Sans taxe carbone aux frontières, il n’y aura pas de “Green Deal” européen

La présidente de la Commission européenne, Ursula von der Leyen, poursuit des objectifs environnementaux ambitieux : réduction des émissions de gaz à effet de serre (GES) d’ici à 2030, zéro émission nette d’ici à 2050. Cette transition requiert de mettre un prix sur les émissions pour inciter les producteurs à développer des alternatives plus écologiques, sans pour autant désavantager les producteurs domestiques. L’ajustement carbone aux frontières (ACF) est le remède proposé par Mme von der Leyen.

Les « fuites carbone », c’est-à-dire le déplacement de productions à forte intensité carbone vers des pays situés en dehors de l’Union européenne (UE) où ces émissions ne sont pas taxées, représentent un risque bien réel : les effets de la taxe en termes de réduction d’émissions disparaîtraient, tandis que nombre d’emplois domestiques seraient perdus. A l’heure actuelle, l’UE importe déjà nettement plus de CO2 qu’elle n’en exporte – autrement dit, les Européens consomment plus de GES qu’ils n’en produisent.

Si l’UE ne taxait que les émissions de CO2 de ses producteurs domestiques, les producteurs étrangers seraient avantagés par rapport à eux, quel que soit le niveau d’émission de leurs modes de production. Et parmi les producteurs domestiques, ceux ayant la meilleure efficacité carbone seraient avantagés par rapport aux autres – mais tout de même désavantagés par rapport aux producteurs étrangers.

Une incitation puissante à améliorer l’efficacité carbone

Si les producteurs étrangers étaient également taxés (ce qui est l’objet de l’ACF), les producteurs à faible efficacité carbone, quel que soit leur emplacement, devraient augmenter cette efficacité sous peine de perdre des parts du marché européen. Compte tenu de la taille du marché européen, l’ACF serait une incitation puissante à améliorer l’efficacité carbone, même dans les pays tiers.

Une taxe sur le CO2 avec ACF serait donc un puissant instrument pour réduire la consommation de CO2 au sein de l’UE, prévenir les risques de fuites carbone et inciter les producteurs domestiques et étrangers à innover (ce qui réduirait aussi indirectement la consommation de CO2 à l’étranger).

Les producteurs nationaux seraient soulagés de cette taxe lorsqu’ils exportent par le biais d’une réduction du taux de taxation sur les produits exportés, de sorte qu’ils ne soient pas désavantagés à l’étranger.

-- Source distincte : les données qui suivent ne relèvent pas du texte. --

(* ===== verification/Upgrades.v ===== *)
(** * Concurrent upgrades

    net/http runs handleUpgrade of internal/ws/server.go in a goroutine per
    request.  Here its operations are single steps, interleaved with those of
    other upgrades and with the rest of the process, so that what holds between
    them shows: the check of the limit and the registration are not one step, and
    neither are the count and the gauge it is written to. *)

From stdpp Require Import base gmap strings numbers relations list_basics list_relations list fin_maps.
From S2P Require Import Prelude GoStd Json Env Keys MemEnv ChatBuffer SessionStore Report Filter Protocol Subscriptions Connection App WsServer Handlers HandlerProofs LifeCycle Moves ServerInv.
Open Scope Z_scope.

(** ** The registries while upgrades are on their way *)

(** As [conns_ok], but for the open sockets in [P], which are not registered yet. *)
Record conns_but `{Net NW} (P : sock → Prop) (h : hub NW) : Prop := {
  cb_id : ∀ id l, byID h !! id = Some l →
    ∃ c, heap h !! l = Some c ∧ Connection.ID c = id ∧ byFd h !! Fd c = Some l
         ∧ opened (net h) !! Conn c = Some (Fd c);
  cb_fd : ∀ fd l, byFd h !! fd = Some l →
    ∃ c, heap h !! l = Some c ∧ Fd c = fd ∧ byID h !! Connection.ID c = Some l;
  cb_open : ∀ x, is_Some (opened (net h) !! x) →
    P x ∨ ∃ id l c, byID h !! id = Some l ∧ heap h !! l = Some c ∧ Conn c = x;
  cb_pending : ∀ x, P x → is_Some (opened (net h) !! x) ∧
    ∀ id l c, byID h !! id = Some l → heap h !! l = Some c → Conn c ≠ x;
}.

Trois critiques sont généralement émises à l’encontre de l’ACF.

  • Premièrement, il désavantagerait les économies émergentes, qui s’y opposent d’ailleurs. Toutefois, un ACF bien conçu ne changerait pas le prix relatif des produits domestiques et étrangers. En pratique, les processus industriels des marchés émergents sont peut-être moins efficaces, mais l’ACF a pour objectif déclaré d’inciter les producteurs étrangers à se réformer.
  • Deuxièmement, l’ACF pourrait être considéré comme du protectionnisme vert et serait ainsi incompatible avec les règles de l’Organisation mondiale du commerce (OMC). Mais cela dépend fortement des modalités de sa mise en œuvre. La clé pour que l’AFC soit compatible avec ces règles est de le concevoir de manière à ne pas créer de discrimination contre les producteurs étrangers.
  • Troisièmement, l’ACF peut paraître irréalisable sur un plan pratique. Alors que les émissions de producteurs domestiques sont plutôt faciles à mesurer, celles de producteurs étrangers sont plus difficiles à comptabiliser et à vérifier (en particulier en amont de la chaîne de valeur). Néanmoins, des normes internationales pour déterminer le contenu en CO2 de marchandises sont déjà en cours d’élaboration et pourront aider à surmonter cette difficulté.

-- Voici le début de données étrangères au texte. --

(* ===== verification/EndChat.v ===== *)
(** * Ending a chat, and the gauge of active chats

    The end_chat handler of cmd/wsserver/main.go runs in the worker of its
    connection, so the two partners can end their chat at the same time.  Here the
    handler is cut at the one point that matters for the gauge ActiveChats: after
    the look at the chat, on which the rest depends. *)

From stdpp Require Import base gmap strings numbers relations list_basics list_relations list.
From S2P Require Import Prelude GoStd Json Env Keys MemEnv ChatBuffer ChatStore SessionStore Report Filter Protocol Messaging Subscriptions Matcher Connection App WsServer Handlers HandlerProofs LifeCycle ChatStart.
Open Scope Z_scope.

Section end_chat.
Context {W NW B D : Type}.
Context `{!Env W, !Net NW, !NetLaws NW, !Broker callback B, !ReportDB D, !Unicode}.
Abbreviation A := (app W NW B D).
Implicit Types (s : A).

(** Up to the check: the sender, if it takes part in the chat. *)
Definition end_lookup (conn : loc) (chatID : string) : M A (option string) :=
  let! sid := conn_id conn in
  let! cs := get_chat chatID in
  ret match cs with
      | None => None
      | Some cs => if negb (IsParticipant cs sid) then None else Some sid
      end.

(** What the handler does for a participant. *)
Definition end_rest (chatID sid : string) : M A unit :=
  do! ignore (on_world (PublishChatMessage chatID (left_event sid))) in
  do! metric (add_ActiveChats (-1)) in
  do! ignore (on_nats (UnsubscribeFromChat sid)) in
  do! ignore (on_nats (UnsubscribeModerationResult sid)) in
  do! ignore (on_world (ChatStore.Delete chatID)) in
  do! ignore (on_world (ClearChatID sid)) in
  buffer_Remove chatID.

(** The two parts, one after the other, are the handler. *)
Lemma end_chat_parts conn m s :
  handle_end_chat conn m s =
  (let! r := end_lookup conn (ec_ChatID m) in
   match r with None => ret tt | Some sid => end_rest (ec_ChatID m) sid end) s.
Proof.
  unfold handle_end_chat, end_lookup, conn_id, get_app, bind, ret. cbv beta iota.
  destruct (get_chat (ec_ChatID m) s) as [[cs|] s1]; [|done]. by destruct (IsParticipant cs _).
Qed.

Lemma ignore_world {X} (m : M W X) s : ignore (on_world m) s = (tt, set_world (m (world s)).2 s).
Proof. unfold ignore, on_world, bind, ret. by destruct (m (world s)). Qed.
Lemma ignore_nats {X} (m : M (NATSClient B) X) s : ignore (on_nats m) s = (tt, set_nats (m (nats s)).2 s).
Proof. unfold ignore, on_nats, bind, ret. by destruct (m (nats s)). Qed.

(** Once past the check, the chat is counted as ended, whatever has become of it
    since and whether or not it was ever active. *)
Lemma end_rest_gauge chatID sid s :
  ActiveChats (metrics (end_rest chatID sid s).2) = ActiveChats (metrics s) - 1.
Proof.
  unfold end_rest, bind, metric. repeat rewrite ?ignore_world, ?ignore_nats. reflexivity.
Qed.

(** So is every chat end that got past the check, one by one. *)
Lemma ends_gauge (ends : list (string * string)) s :
  ActiveChats (metrics (range_do ends (λ e, end_rest e.1 e.2) s).2) = ActiveChats (metrics s) - Z.of_nat (length ends).
Proof.
  revert s. induction ends as [|e ends IH]; intros s; cbn [range_do length]; [cbn; lia|].
  unfold bind. pose proof (end_rest_gauge e.1 e.2 s) as He. destruct (end_rest e.1 e.2 s) as [[] s1].
  rewrite IH. cbn in He. lia.
Qed.
End end_chat.

(** ** Two runs *)

(** Both partners of the one active chat pass the check before either deletes it:
    one chat is over and two are counted. *)
Definition active_chat : app mem mem_net (mem_broker callback) table :=
  (handle_accept_match 0%nat alice_accepts (half_accepted "alice")).2.

Example both_end_at_once :
  ActiveChats (metrics active_chat) = 1
  ∧ (end_lookup 0%nat "c1" active_chat).1 = Some "alice"
  ∧ (end_lookup 1%nat "c1" (end_lookup 0%nat "c1" active_chat).2).1 = Some "bob"
  ∧ ActiveChats (metrics (range_do [("c1", "alice"); ("c1", "bob")] (λ e, end_rest e.1 e.2) active_chat).2) = -1.
Proof. vm_compute. done. Qed.

(** A participant ends a chat that was proposed and not accepted by both: it was
    never counted. *)
Example pending_chat_ended :
  let s := half_accepted "alice" in
  hget (keyspace (world s)) ("chat:" +:+ "c1") !! "status" = Some "pending_accept"
  ∧ ActiveChats (metrics s) = 0
  ∧ ActiveChats (metrics (handle_end_chat 0%nat {| ec_Type := "end_chat"; ec_ChatID := "c1" |} s).2) = -1.
Proof. vm_compute. done. Qed.
(** The loop over [inst1] of one slot. *)
Definition deleteInGroup (covers : Z → Z → bool) (group : list Z)
    (deleted : gset Z) : gset Z :=
  foldl (λ del inst1,
           if decide (inst1 ∈ del) then del
           else deleteCovered covers inst1 group del)
        deleted group.

(** The loop over the slots of the map. *)
Definition deleteRecurring (covers : Z → Z → bool)
    (M : gmap Z (gset Z)) : gset Z :=
  foldl (λ del item, deleteInGroup covers (set_iter item.2) del)
        ∅ (map_iter M).

(** "Let's only keep the non-deleted ones". *)
Definition keepNonDeleted (deleted : gset Z) (ToInstrument : list Z)
    : list Z :=
  filter (λ item, item ∉ deleted) ToInstrument.

Definition postDominates (inst1 inst2 : Z) : bool :=
  PDT_dominates F (getParent F inst1) (getParent F inst2).

Definition sequentialExecuteOptimizationPostDom (ToInstrument : list Z)
    : list Z :=
  let deleted :=
    deleteRecurring postDominates (AddrToInstructions ToInstrument) in
  keepNonDeleted deleted ToInstrument.

Definition sequentialExecuteOptimization (ToInstrument : list Z) : list Z :=
  let deleted :=
    deleteRecurring (DT_dominates F) (AddrToInstructions ToInstrument) in
  keepNonDeleted deleted ToInstrument.

(** *** The conservative call and intrinsic check *)

(** [isPostDominatWrapper]: [blockOf StartBB] lists the instructions of
    the block in order. *)
Fixpoint scanBlock (insts : list Z) (InstStart TargetInst : Z)
    : option bool :=
  match insts with
  | [] => None
  | itrInst :: rest =>
      if decide (itrInst = InstStart) then Some false
      else if decide (itrInst = TargetInst) then Some true
      else scanBlock rest InstStart TargetInst
  end.

Definition isPostDominatWrapper (blockOf : Z → list Z)
    (InstStart TargetInst : Z) : bool :=
  let StartBB := getParent F InstStart in
  let TargetBB := getParent F TargetInst in
  let fallthrough := PDT_dominates F StartBB TargetBB in
  if decide (StartBB = TargetBB) then
    match scanBlock (blockOf StartBB) InstStart TargetInst with
    | Some b => b
    | None => fallthrough
    end
  else fallthrough.
(** * Document-operation engine (yb/docdb/doc_operation.cc)

    A shallow embedding of the Redis-style command engine and of the QL
    write / read operations of [doc_operation.cc], together with the
    properties of the engine that are checked against it.

    Conventions.
    - A function returning [Status] or [Result<T>] becomes a function into
      [Result]: [Ok] for [Status::OK()] or a value, [Error c] for
      [STATUS(c, ...)], [Fatal] for a process abort ([LOG(FATAL)], a failed
      [CHECK], an out-of-range protobuf access).
    - Member functions that mutate the operation (its response, the write
      batch of [DocOperationApplyData]) run in the state-and-error monad [M]:
      the state survives an error, as it does in the C++ objects.
    - [int64_t] values are [Z] with the wrap-around written out ([wrap64]).
    - Code outside [doc_operation.cc] (the store, the write batch, iterators,
      the expression evaluator) enters as the operations of type classes. *)

From Stdlib Require Import ZArith List String Ascii Bool Lia DecimalString.
Import ListNotations.
Local Open Scope Z_scope.

Set Implicit Arguments.
Set Warnings "-register-all".
Local Open Scope bool_scope.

Une solution concrète qui permettrait d’accomplir le but principal de l’ACF tout en répondant à certaines de ces critiques serait de mettre en place une TVA sur les émissions de GES. Cela signifierait que, pour chaque produit vendu au sein de l’UE, une taxe serait prélevée en fonction de la quantité de GES nécessaire à sa production.

Ceci pose cependant une question fondamentale : comment déterminer le contenu en GES d’un produit ? Compte tenu de la diversité des produits vendus sur le marché européen, le défi est de taille. Concrètement, chaque producteur serait tenu de comptabiliser la teneur en CO2 de sa production. Les descriptions détaillées qui sont déjà attachées à chaque produit sur le marché seraient complétées par un indicateur reflétant la quantité d’émissions associées à la production d’une marchandise. La TVA serait appliquée à cette valeur.

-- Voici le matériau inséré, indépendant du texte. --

Lemma phi4_lazy_end (s : str) :
  forall pos e ms,
    match_at (ILazy AAny :: phi4_mid ++ phi4_last) pos s = Some (e, ms) ->
    exists x, nth_error s x = Some 125%N.
Proof.
  induction s as [|c s' IH]; intros pos e ms H; rewrite match_at_lazy in H.
  - destruct (match_at (phi4_mid ++ phi4_last) pos []) as [[e' ms']|] eqn:T;
      [|discriminate].
    apply phi4_tail_end in T. destruct T as (x & Hx & _). eauto.
  - destruct (match_at (phi4_mid ++ phi4_last) pos (c :: s')) as [[e' ms']|]
      eqn:T.
    + apply phi4_tail_end in T. destruct T as (x & Hx & _). eauto.
    + cbn [accepts] in H. apply IH in H. destruct H as [x Hx].
      exists (S x). exact Hx.
Qed.

Lemma phi4_lazy_app (t : str) (s : str) :
  forall pos r,
    match_at (ILazy AAny :: phi4_mid ++ phi4_last) pos s = Some r ->
    match_at (ILazy AAny :: phi4_mid ++ phi4_last) pos (s ++ t) = Some r.
Proof.
  induction s as [|c s' IH]; intros pos r H;
    rewrite match_at_lazy in H; rewrite match_at_lazy.
  - destruct (match_at (phi4_mid ++ phi4_last) pos []) as [r'|] eqn:T;
      [|discriminate].
    now rewrite (phi4_tail_app _ _ t _ T).
  - destruct (match_at (phi4_mid ++ phi4_last) pos (c :: s')) as [r'|] eqn:T.
    + now rewrite (phi4_tail_app _ _ t _ T).
    + cbn [accepts] in H. destruct r as [e ms].
      destruct (phi4_lazy_end _ _ _ _ H) as [x Hx].
      rewrite (phi4_tail_none_app pos (c :: s') t (S x) T Hx).
      cbn [app accepts]. exact (IH _ _ H).
Qed.

Lemma phi4_match_eq (pos : nat) (s : str) :
  match_at Phi4.TOOL_CALL_REGEX pos s =
  match eat phi4_head s with
  | Some n =>
      match_at (ILazy AAny :: phi4_mid ++ phi4_last) (pos + n) (skipn n s)
  | None => None
  end.
Proof.
  rewrite phi4_regex_parts. apply (eat_match _ phi4_head phi4_head_crisp).
Qed.

(** A candidate of the Phi-4 pattern holds a closing brace. *)
Lemma phi4_no_brace_no_candidate (text : str) :
  find [125%N] text = None -> finditer Phi4.TOOL_CALL_REGEX text = [].
Proof.
  intros H. apply scan_none. intros k Hk. cbn [Nat.add].
  destruct (match_at Phi4.TOOL_CALL_REGEX k (skipn k text)) as [[e ms]|] eqn:M;
    [exfalso|reflexivity].
  rewrite phi4_match_eq in M.
  destruct (eat phi4_head (skipn k text)) as [n|]; [|discriminate].
  apply phi4_lazy_end in M. destruct M as [x Hx].
  apply nth_error_startswith in Hx. rewrite !skipn_skipn in Hx.
  pose proof (find_none _ _ H (x + n + k)) as N. congruence.
Qed.

(** The head has one opening brace, its first character. *)
Lemma phi4_head_brace (s : str) (n k : nat) :
  eat phi4_head s = Some n -> 0 < k < n -> nth_error s k <> Some 123%N.
Proof.
  change phi4_head with (IOne (AChar 123) :: tl phi4_head).
  cbn [eat]. destruct s as [|c s']; [discriminate|].
  destruct (accepts (AChar 123) c); [|discriminate].
  destruct (eat (tl phi4_head) s') as [n'|] eqn:E; [|discriminate].
  intros H Hk Hc. inversion H; subst n.
  destruct k as [|k]; [lia|]. simpl in Hc.
  pose proof (eat_touches _ _ _ E k _ ltac:(lia) Hc). discriminate.
Qed.

Lemma phi4_head_first (s : str) (n : nat) :
  eat phi4_head s = Some n -> nth_error s 0 = Some 123%N.
Proof.
  change phi4_head with (IOne (AChar 123) :: tl phi4_head).
  cbn [eat]. destruct s as [|c s']; [discriminate|].
  cbn [accepts]. destruct (N.eqb 123 c) eqn:E; [|discriminate].
  apply N.eqb_eq in E. now subst.
Qed.

Lemma phi4_steady : steady Phi4.TOOL_CALL_REGEX.
Proof.
  split.
  - intros pos s t r. rewrite !phi4_match_eq.
    destruct (eat phi4_head s) as [n|] eqn:E; [|discriminate].
    rewrite (eat_app _ _ t _ phi4_head_crisp E).
    destruct (eat_local _ phi4_head_crisp _ _ E) as [Hn _].
    rewrite skipn_app_le by exact Hn. apply phi4_lazy_app.
  - intros pos s t Hs Hst k Hk.
    destruct k as [|k]; [now rewrite Nat.add_0_r|].
    destruct (match_at Phi4.TOOL_CALL_REGEX (pos + S k) (skipn (S k) s))
      as [r|] eqn:M; [exfalso|reflexivity].
    rewrite phi4_match_eq in M, Hs, Hst.
    destruct (eat phi4_head (skipn (S k) s)) as [nk|] eqn:Ek; [|discriminate].
    pose proof (phi4_head_first _ _ Ek) as Hb.
    rewrite nth_error_skipn, Nat.add_0_r in Hb.
    assert (Hlt : S k < length s) by (apply nth_error_Some; congruence).
    destruct (eat_local _ phi4_head_crisp _ _ Ek) as [Hnk _].
    rewrite length_skipn in Hnk.
    destruct (eat phi4_head s) as [n|] eqn:E.
    + destruct (le_lt_dec n (S k)) as [L|L];
        [|exact (phi4_head_brace _ _ (S k) E ltac:(lia) Hb)].
      apply lazy_inv in M. destruct M as (j & Hj & M).
      rewrite !length_skipn in Hj. rewrite !skipn_skipn in M.
      revert Hs. apply (lazy_complete _ _ _ (j + nk + S k - n)).
      * rewrite length_skipn. lia.
      * rewrite skipn_skipn.
        replace (j + nk + S k - n + n) with (j + nk + S k) by lia.
        replace (pos + n + (j + nk + S k - n)) with (pos + S k + nk + j)
          by lia.
        rewrite M. discriminate.
    + destruct (eat phi4_head (s ++ t)) as [n|] eqn:E'; [|congruence].
      destruct (le_lt_dec n (length s)) as [L|L].
      * rewrite (eat_app_inv _ _ _ _ phi4_head_crisp E' L) in E. discriminate.
      * apply (phi4_head_brace _ _ (S k) E'); [lia|].
        rewrite nth_error_app1 by lia. exact Hb.
Qed.

Lemma phi4_steady_findall (text more : str) :
  exists later, Phi4.findall (text ++ more) = Phi4.findall text ++ later.
Proof.
  unfold Phi4.findall.
  destruct (steady_finditer_app _ text more phi4_steady) as [later ->].
  exists (map (group0 (text ++ more)) later). rewrite map_app. f_equal.
  apply map_ext_in. intros m Hm. exact (group0_app _ _ _ _ Hm).
Qed.

End Phi4PatternFacts.

(** ** More on calls and sessions *)

Section CallFacts.

Lemma keep_ok_none {A B : Type} (f : A -> option B) (l : list A) :
  (forall x, In x l -> f x = None) -> keep_ok f l = [].
Proof.
  induction l as [|x l IH]; intros H; simpl; [reflexivity|].
  rewrite (H x (or_introl eq_refl)). apply IH.
  intros y Hy. apply H. right. exact Hy.
Qed.

Lemma keep_ok_intro {A B : Type} (f : A -> option B) (l : list A)
    (x : A) (y : B) :
  In x l -> f x = Some y -> In y (keep_ok f l).
Proof.
  induction l as [|z l IH]; simpl; [contradiction|].
  intros [->|H] Hf.
  - rewrite Hf. left. reflexivity.
  - destruct (f z); [right|]; exact (IH H Hf).
Qed.

Lemma last_item_snoc {A : Type} (l : list A) (x : A) :
  last_item (l ++ [x]) = Some x.
Proof.
  induction l as [|y l IH]; [reflexivity|].
  simpl. destruct (l ++ [x]) eqn:E; [destruct l; discriminate|exact IH].
Qed.

Lemma last_item_split {A : Type} (l : list A) (x : A) :
  last_item l = Some x -> exists l', l = l' ++ [x].
Proof.
  induction l as [|y l IH]; [discriminate|].
  destruct l as [|z l].
  - intros H. inversion H; subst. exists []. reflexivity.
  - intros H. destruct (IH H) as [l' ->]. exists (y :: l'). reflexivity.
Qed.

Lemma last_item_In {A : Type} (l : list A) (x : A) :
  last_item l = Some x -> In x l.
Proof.
  intros H. destruct (last_item_split _ _ H) as [l' ->].
  apply in_or_app. right. left. reflexivity.
Qed.

(** The last call kept is the call of the last element, when that one
    decodes. *)
Lemma last_item_keep_ok {A B : Type} (f : A -> option B) (l : list A)
    (x : A) (y : B) :
  last_item l = Some x -> f x = Some y -> last_item (keep_ok f l) = Some y.
Proof.
  intros H Hf. destruct (last_item_split _ _ H) as [l' ->].
  rewrite keep_ok_app. simpl. rewrite Hf. apply last_item_snoc.
Qed.





(** The texts of a session grow: each is the one before with more text
    appended. *)
Lemma session_texts (step : str -> str -> str -> gen (option DeltaMessage)) :
  forall deltas prev n i cur out,
    nth_error (fst (session step prev deltas n)) i = Some (cur, out) ->
    exists x, cur = prev ++ x.
Proof.
  induction deltas as [|d ds IH]; intros prev n i cur out H.
  - destruct i; discriminate.
  - simpl in H. unfold gbind, ret in H.
    destruct (step prev (prev ++ d) d n) as [o n1].
    destruct (session step (prev ++ d) ds n1) as [os n2] eqn:E2.
    simpl in H. destruct i as [|i]; simpl in H.
    + inversion H; subst. exists d. reflexivity.
    + destruct (IH (prev ++ d) n1 i cur out) as [x Hx];
        [rewrite E2; exact H|].
      exists (d ++ x). now rewrite app_assoc.
Qed.

Lemma session_grows (step : str -> str -> str -> gen (option DeltaMessage)) :
  forall deltas prev n i j ci oi cj oj,
    i <= j ->
    nth_error (fst (session step prev deltas n)) i = Some (ci, oi) ->
    nth_error (fst (session step prev deltas n)) j = Some (cj, oj) ->
    exists x, cj = ci ++ x.
Proof.
  induction deltas as [|d ds IH]; intros prev n i j ci oi cj oj Hij Hi Hj.
  - destruct i; discriminate.
  - simpl in Hi, Hj. unfold gbind, ret in Hi, Hj.
    destruct (step prev (prev ++ d) d n) as [o n1].
    pose proof (session_texts step ds (prev ++ d) n1) as T.
    pose proof (IH (prev ++ d) n1) as IH'.
    destruct (session step (prev ++ d) ds n1) as [os n2].
    simpl in Hi, Hj, T, IH'.
    destruct i as [|i], j as [|j]; simpl in Hi, Hj; try lia.
    + inversion Hi; inversion Hj; subst. exists []. now rewrite app_nil_r.
    + inversion Hi; subst. exact (T _ _ _ Hj).
    + apply (IH' i j ci oi cj oj); [lia|exact Hi|exact Hj].
Qed.

(** With a steady pattern and a step decided by the last span, content
    is returned only before the first candidate. *)
Lemma steady_content_first (X : extractor) :
  steady (x_pattern X) -> step_by_last_span X ->
  forall deltas n i j ci cj oi oj f,
    i <= j ->
    nth_error (trace X deltas n) i = Some (ci, oi) ->
    nth_error (trace X deltas n) j = Some (cj, oj) ->
    oj = content_event f ->
    exists f', oi = content_event f'.
Proof.
  intros Hp HX deltas n i j ci cj oi oj f Hij Hi Hj Hc. unfold trace in Hi, Hj.
  destruct (session_grows _ _ _ _ _ _ _ _ _ _ Hij Hi Hj) as [x Hx].
  apply session_nth in Hi. apply session_nth in Hj.
  destruct Hi as (pi_ & di & ki & _ & Hi).
  destruct Hj as (pj & dj & kj & _ & Hj).
  pose proof (HX pj cj dj kj) as Sj. rewrite <- Hj, Hc in Sj.
  assert (Fj : finditer (x_pattern X) cj = []).
  { unfold spans in Sj. rewrite last_item_map in Sj.
    destruct (last_item (finditer (x_pattern X) cj)) as [m|] eqn:L.
    - exfalso. cbn [option_map] in Sj.
      destruct (x_decode X (x_group X cj m)); [|discriminate].
      destruct Sj as (tc & Sj & _). discriminate.
    - now apply last_item_nil in L. }
  assert (Fi : finditer (x_pattern X) ci = []).
  { subst cj. destruct (steady_finditer_app _ ci x Hp) as [later E].
    rewrite Fj in E. symmetry in E. now apply app_eq_nil in E. }
  pose proof (HX pi_ ci di ki) as Si. unfold spans in Si.
  rewrite Fi in Si. cbn [map last_item] in Si.
  exists di. now rewrite Hi.
Qed.

Lemma sample_ids_injective : Injective sample_ids.
Proof.
  intros a b H. unfold sample_ids in H.
  pose proof (decimal_numeral (N.of_nat a)) as (_ & Ha & _).
  pose proof (decimal_numeral (N.of_nat b)) as (_ & Hb & _).
  rewrite H in Ha. rewrite Ha in Hb. now apply Nat2N.inj.
Qed.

Un tel dispositif peut sembler lourd à faire respecter, mais ce n’est pas nécessairement le cas. Les autorités publiques effectuent occasionnellement des contrôles de qualité sur les produits, et pourraient également vérifier de manière aléatoire la conformité des produits avec leurs émissions déclarées. Si les chiffres communiqués sont sensiblement différents de la quantité de CO2 réellement émise, le producteur serait passible d’une amende.

L’UE pourrait même accepter de payer le prix de la certification

L’UE pourrait utiliser des normes standardisées, telles que l’ISO 14067 qui mesure l’empreinte carbone de produits, pour faciliter une mise en œuvre rapide de ce système. Il faudrait par conséquent établir une méthodologie permettant aux producteurs étrangers de déclarer leur teneur en carbone de la même manière que le font les producteurs domestiques.

Les producteurs étrangers efficaces seraient fortement incités à déclarer leurs émissions aux autorités nationales, tout comme ils le font pour prouver leur conformité aux normes de sécurité. Un mécanisme de prix aussi puissant devrait pouvoir donner lieu à la création d’agences privées (agences de notation carbone) qui surveillent la conformité et l’exactitude de ces rapports – de fait, de nombreuses sociétés de conseil fournissent déjà de tels services. Une critique souvent évoquée est que ce mécanisme désavantagerait les petites et moyennes entreprises (PME) par rapport aux grandes entreprises.

Pour répondre à cette critique, l’UE pourrait même accepter de payer le prix de la certification. Il est possible de remédier aux fuites carbone, bien que cela soit politiquement difficile. Ne pas y remédier minerait partiellement les avantages de la taxation domestique du carbone et la réduction des émissions de GES, et provoquerait certainement une réaction brutale de la part des entreprises et des travailleurs qui verraient leurs emplois supprimés. Sans ACF, l’ensemble du « Green Deal » européen pourrait être remis en question.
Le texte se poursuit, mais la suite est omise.